Le développement d’un nouveau variant avec une meilleure capacité de transmission et d’infection reste-t -il possible ? Je pense notamment à une recombinaison génétique entre le SARS-CoV-2 et un beta-coronavirus humain (comme OC43) ou à une rétro-zoonose à partir d’animaux d’élevages.  

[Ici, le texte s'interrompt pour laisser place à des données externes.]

(** ** A run: a flow is polled, stored, published and committed; a record that follows raises. *)

Definition flow_event (flow_id : val) : dict :=
  [("event_type", VStr "flow"); ("timestamp", VStr "2026-09-29T12:00:00.250000+0200"); ("flow_id", flow_id); ("host", VStr "edge-7");
   ("src_ip", VStr "10.0.0.5"); ("dest_ip", VStr "192.0.2.9"); ("dest_port", VInt 443); ("proto", VStr "TCP");
   ("flow", VDict [("pkts_toserver", VInt 3); ("state", VStr "closed")])].
Definition flow_record (flow_id : val) : krecord := {| k_type := 1; k_time := Some 1790000000000; k_value := p_json (VDict (flow_event flow_id)) |}.
Definition flow_topic : partition := ("suricata.flow.v1", 0).
Definition two_flows (tp : partition) : list krecord :=
  if bool_decide (tp = flow_topic) then [flow_record (VInt 7); flow_record (VStr "abc")] else [].
Definition digest (_ : string) : string := "d".
Definition text (_ : val) : string := "j".
Definition demo_flush := flush_buffers text.
#[local] Instance demo : Batcher typed_row (list (string * list typed_row)) world (nat * bool) := normalizer digest text text "acme" "s1" 3 500 text 0.
Definition nobody : consumer (list (string * list typed_row)) := {| c_buf := []; c_rows := 0; c_seen := false; c_pos := ∅; c_from := ∅ |}.
Definition booted : plant _ _ := boot (HB := demo) {[flow_topic := 0%nat]} (installed empty_world).
Definition first_poll := take_batch (HB := demo) two_flows [(flow_topic, 1%nat)] (default nobody (y_run booted)).
Definition polled : plant _ _ :=
  {| y_world := y_world booted; y_committed := ∅; y_from := ∅; y_run := match first_poll with Ok c => Some c | _ => None end |}.
Definition committed : plant _ _ := flush_and_commit (HB := demo) (9%nat, false) true (default nobody (y_run polled)) polled.
Lemma committed_reachable : rtc (plant_step (HB := demo) two_flows) (installed empty_world) committed.
Proof.
  eapply rtc_l; [by apply (boots _ _ {[flow_topic := 0%nat]})|]. fold booted.
  eapply rtc_l; [apply (polls _ booted [(flow_topic, 1%nat)] (default nobody (y_run booted)) (default nobody (y_run polled))); [reflexivity|vm_compute; reflexivity]|].
  eapply rtc_l; [|apply rtc_refl].
  apply (flushes _ polled (9%nat, false) true true (default nobody (y_run polled))); vm_compute; reflexivity.
Qed.
(** The record whose flow id is no number raises an error the loop does not catch. *)
Example flow_id_text_raises : normalize_record digest text text "acme" "s1" 3 0 flow_topic 1 (flow_record (VStr "abc")) = Raise ValueError.
Proof. vm_compute. reflexivity. Qed.
Lemma committed_is_normalized_witness :
  y_committed committed !! flow_topic = Some 1%nat ∧
  ∃ f, y_from committed !! flow_topic = Some f ∧ ∀ off r, (f <= off < 1)%nat → two_flows flow_topic !! off = Some r →
    normalize_record digest text text "acme" "s1" 3 0 flow_topic off r = Ok None ∨
    ∃ row, normalize_record digest text text "acme" "s1" 3 0 flow_topic off r = Ok (Some row) ∧ row ∈ w_rows (y_world committed) ∧
      published text row (y_world committed).
Proof.
  split; [vm_compute; reflexivity|].
  apply (committed_is_normalized digest text text "acme" "s1" 3 500 text 0 two_flows committed flow_topic 1 committed_reachable).
  vm_compute. reflexivity.
Defined.
Lemma observations_attributed_witness :
  length (w_topic (y_world committed)) = 1%nat ∧
  (∀ row, row ∈ w_rows (y_world committed) → ∃ tp off r eve ts,
    two_flows tp !! off = Some r ∧ k_value r = p_json (VDict eve) ∧ append_time r = Ok ts ∧ observed digest text "acme" "s1" eve tp off ts row) ∧
  (∀ m, m ∈ w_topic (y_world committed) → ∃ row, row ∈ w_rows (y_world committed) ∧ message text row = Ok m).
Proof.
  split; [vm_compute; reflexivity|].
  apply (observations_attributed digest text text "acme" "s1" 3 500 text 0 two_flows committed committed_reachable).
Defined.
(* ===== verification/FileObserver.v ===== *)
(** * File observations (services/file-observer/observe.py, app.py)

    A fileinfo event becomes a canonical file observation: hashes only when the sensor
    captured the whole file, checked against the pinned contract before it is stored.  The
    process skips records it cannot trust and commits past them.

    The contract's validator is the schema library's: [contract_valid] says whether a
    document passes.  Identity injection, entities and canonical JSON are the normalizer's
    ([Normalizer]), which the module repeats. *)

From stdpp Require Import gmap relations.
From S2P Require Import Prelude Order PyVal PyString PyTime IsoTime IntelMatch BatchLoop Normalizer.
Set Default Proof Using "Type".

Definition TABLE : string := "ndr.file_observation".
Definition _str (v : val) : val := if nonempty_str v then v else VNone.
Definition _u64 (v : val) : val :=
  match v with VInt n => if (0 <=? n) && (n <=? 18446744073709551615) then VInt n else VNone | _ => VNone end.
Definition lower_hex (c : ascii) : bool := is_digit c || between 97 102 (code c).
Definition HASH_LENGTHS : list (string * Z) := [("sha256", 64); ("sha1", 40); ("md5", 32)].
Definition hash_shape (n : Z) (s : string) : bool := (Z.of_nat (String.length s) =? n) && string_forallb lower_hex s.

Section observe.
Context (sha256 : string → string) (json_text : val → string) (repr : val → string) (contract_valid : dict → bool).

Definition file_datetime (v : val) : res Z := _datetime (VStr (py_str repr v)).
Definition add_digest (fi file : dict) (alg : string * Z) : res dict :=
  let digest := dgetN alg.1 fi in
  if negb (truthy digest) then Ok file
  else match digest with
       | VStr s => check (hash_shape alg.2 (lower s)) QuarantineError;; Ok (dset alg.1 (VStr (lower s)) file)
       | _ => Raise QuarantineError
       end.
Fixpoint add_digests (fi : dict) (algs : list (string * Z)) (file : dict) : res dict :=
  match algs with [] => Ok file | alg :: algs => file ← add_digest fi file alg; add_digests fi algs file end.
Definition file_fields (eve fi : dict) (sensor_ts state : string) : res dict :=
  let flow_id := dgetN "flow_id" eve in
  let tx_id := dget_or "tx_id" (dgetN "tx_id" eve) fi in
  let file : dict :=
    [("state", VStr state); ("first_seen", VStr sensor_ts); ("last_seen", VStr sensor_ts); ("mime", _str (dgetN "mime_type" fi));
     ("size", _u64 (dgetN "size" fi)); ("filename", _str (dgetN "filename" fi));
     ("transfer_ref", match tx_id with VNone => VNone | v => VStr ("tx:" +:+ py_str repr v) end);
     ("session_ref", if truthy flow_id then VStr ("flow:" +:+ py_str repr flow_id) else _str (dgetN "community_id" eve));
     ("source_obs_ref", VNone); ("file_artifact_id", VNone)] in
  if String.eqb state "hashes_only" then add_digests fi HASH_LENGTHS file else Ok file.
Definition file_doc (eve : dict) (file : dict) (tenant : string) (sensor : val) (topic : string)
    (partition offset sensor_time normalized ingest_time : Z) (method : string) (clock_offset_ms : option Z) (raw : string) : dict :=
  let obs_id := obs_id_of sha256 json_text tenant sensor topic partition offset in
  [("schema", VStr "cernity.observation.v1"); ("obs_id", VStr obs_id); ("tenant", VStr tenant); ("sensor_id", sensor);
   ("ts", VDict [("sensor", VStr (isoformat sensor_time)); ("normalized", VStr (isoformat normalized));
                 ("ingested", VStr (isoformat ingest_time)); ("method", VStr method);
                 ("clock_offset_ms", from_option VInt VNone clock_offset_ms)]);
   ("entities", VList (entities_of eve)); ("type", VStr "file"); ("fields", VDict [("file", VDict file)]); ("capabilities", VList []);
   ("source_ref", VDict [("kind", VStr "clickhouse-row"); ("table", VStr TABLE); ("tenant", VStr tenant); ("obs_id", VStr obs_id);
                         ("sha256", VStr (sha256 raw)); ("topic", VStr topic); ("partition", VInt partition); ("offset", VInt offset)])].
(** A row of the table: the two columns that are written, and the document. *)
Record file_row := { fr_observation : string; fr_raw : string; fr_doc : dict }.
Definition file_observation (eve : val) (tenant sensor topic : string) (partition offset : Z) (ingested_at : string)
    (clock_offset_ms : option Z) : res (option file_row) :=
  match eve with
  | VDict eve =>
      if negb (val_eq_str (dgetN "event_type" eve) "fileinfo") then Ok None
      else
        fi ← match dgetN "fileinfo" eve with VDict (kv :: fi) => Ok (kv :: fi) | _ => Raise QuarantineError end;
        let '(tenant, sensor) := inject_identity eve tenant sensor in
        check (str_truthy tenant && nonempty_str sensor) QuarantineError;;
        sensor_time ← file_datetime (dgetN "timestamp" eve);
        ingest_time ← _datetime (VStr ingested_at);
        '(normalized, method) ← normalized_time sensor_time ingest_time clock_offset_ms;
        complete ← hash_is_complete fi;
        let state := if complete : bool then "hashes_only" else "metadata_only" in
        raw ← canonical_json json_text (VDict eve);
        file ← file_fields eve fi (isoformat sensor_time) state;
        let doc := file_doc eve file tenant sensor topic partition offset sensor_time normalized ingest_time method clock_offset_ms raw in
        check (contract_valid doc) QuarantineError;;
        text ← canonical_json json_text (VDict doc);
        Ok (Some {| fr_observation := text; fr_raw := raw; fr_doc := doc |})
  | _ => Raise QuarantineError
  end.

(** ** The process *)

Context (TENANT SENSOR : string) (FLUSH_ROWS : Z).

Definition observe_record (tp : partition) (off : nat) (r : krecord) : res (option file_row) :=
  match k_time r with
  | Some ms =>
      check ((k_type r =? 1) && (0 <=? ms)) OtherError;;
      match k_value r with
      | p_absent | p_garbled => Ok None
      | p_json eve =>
          check (is_datetime (ms * 1000)) ValueError;;
          match file_observation eve TENANT SENSOR tp.1 tp.2 (Z.of_nat off) (isoformat (ms * 1000)) None with
          | Raise QuarantineError => Ok None
          | result => result
          end
      end
  | None => Raise OtherError
  end.
(** The insert is answered, or fails with or without having taken effect. *)
Inductive reply := answered | failed (stored : bool).
Definition flush_rows (f : reply) (rows table : list file_row) : list file_row * res unit :=
  match rows, f with
  | [], _ => (table, Ok tt)
  | _, answered => (table ++ rows, Ok tt)
  | _, failed stored => (if stored then table ++ rows else table, Raise OtherError)
  end.
Definition observer_due (elapsed : bool) (rows : nat) (pending : bool) : bool :=
  (FLUSH_ROWS <=? Z.of_nat rows) || (pending && elapsed).
#[export] Instance file_observer : Batcher file_row (list file_row) (list file_row) reply := {
  handle := observe_record; buf_empty := []; buf_push row rows := rows ++ [row]; flush := flush_rows; due := observer_due
}.
#[export] Instance file_observer_laws : BatcherLaws file_row (list file_row) (list file_row) reply.
Proof.
  refine {| row_ok _ := True; buf_ok _ := True; held row rows := row ∈ rows; durable row table := row ∈ table; trace row table := row ∈ table |};
    try done.
  - by intros row ?%elem_of_nil.
  - intros row x b. cbn. rewrite elem_of_app, list_elem_of_singleton. naive_solver.
  - intros f b w row H. cbn. unfold flush_rows. destruct b, f as [|[]]; cbn; try done; apply elem_of_app; by left.
  - intros f b w w' row _ E H. cbn in E. unfold flush_rows in E. destruct b as [|x b]; [by apply elem_of_nil in H|].
    destruct f; [|done]. injection E as <-. apply elem_of_app. by right.
  - intros f b w row _ H. cbn in H. unfold flush_rows in H. destruct b as [|x b]; [by right|].
    destruct f as [|[]]; cbn in H; try (by right); apply elem_of_app in H as [H|H]; auto.
Defined.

Comme on dit, "le pire n'est jamais certain". Cette épidémie l’a montré et c'est important d'être conscient qu’il y a toujours la possibilité dans la nature que des virus à très forte capacité de transmissibilité soient très dangereux. On ne peut pas dire que ce risque n’existe pas, mais ce n’est pas le plus probable. Il ne faut pas tomber dans le catastrophisme ! Les mesures que nous mettons en place influent sur les mutations qui vont émerger. Mais ce coronavirus est contagieux 24h avant l'apparition des symptômes donc les gestes barrières restent parfois insuffisants. Ce qui est sûr, c'est qu'il est encore beaucoup trop tôt pour baisser la garde et pour enlever les masques à l'intérieur. Les autorités continuent d’ailleurs à le recommander fortement. De manière générale, je pense qu'il faut accepter l'incertitude. Et au lieu de mettre toute cette énergie dans les prévisions, il faudrait plutôt se concentrer sur l'adaptabilité.  

*le Pr Revest déclare n’avoir aucun lien d’intérêts.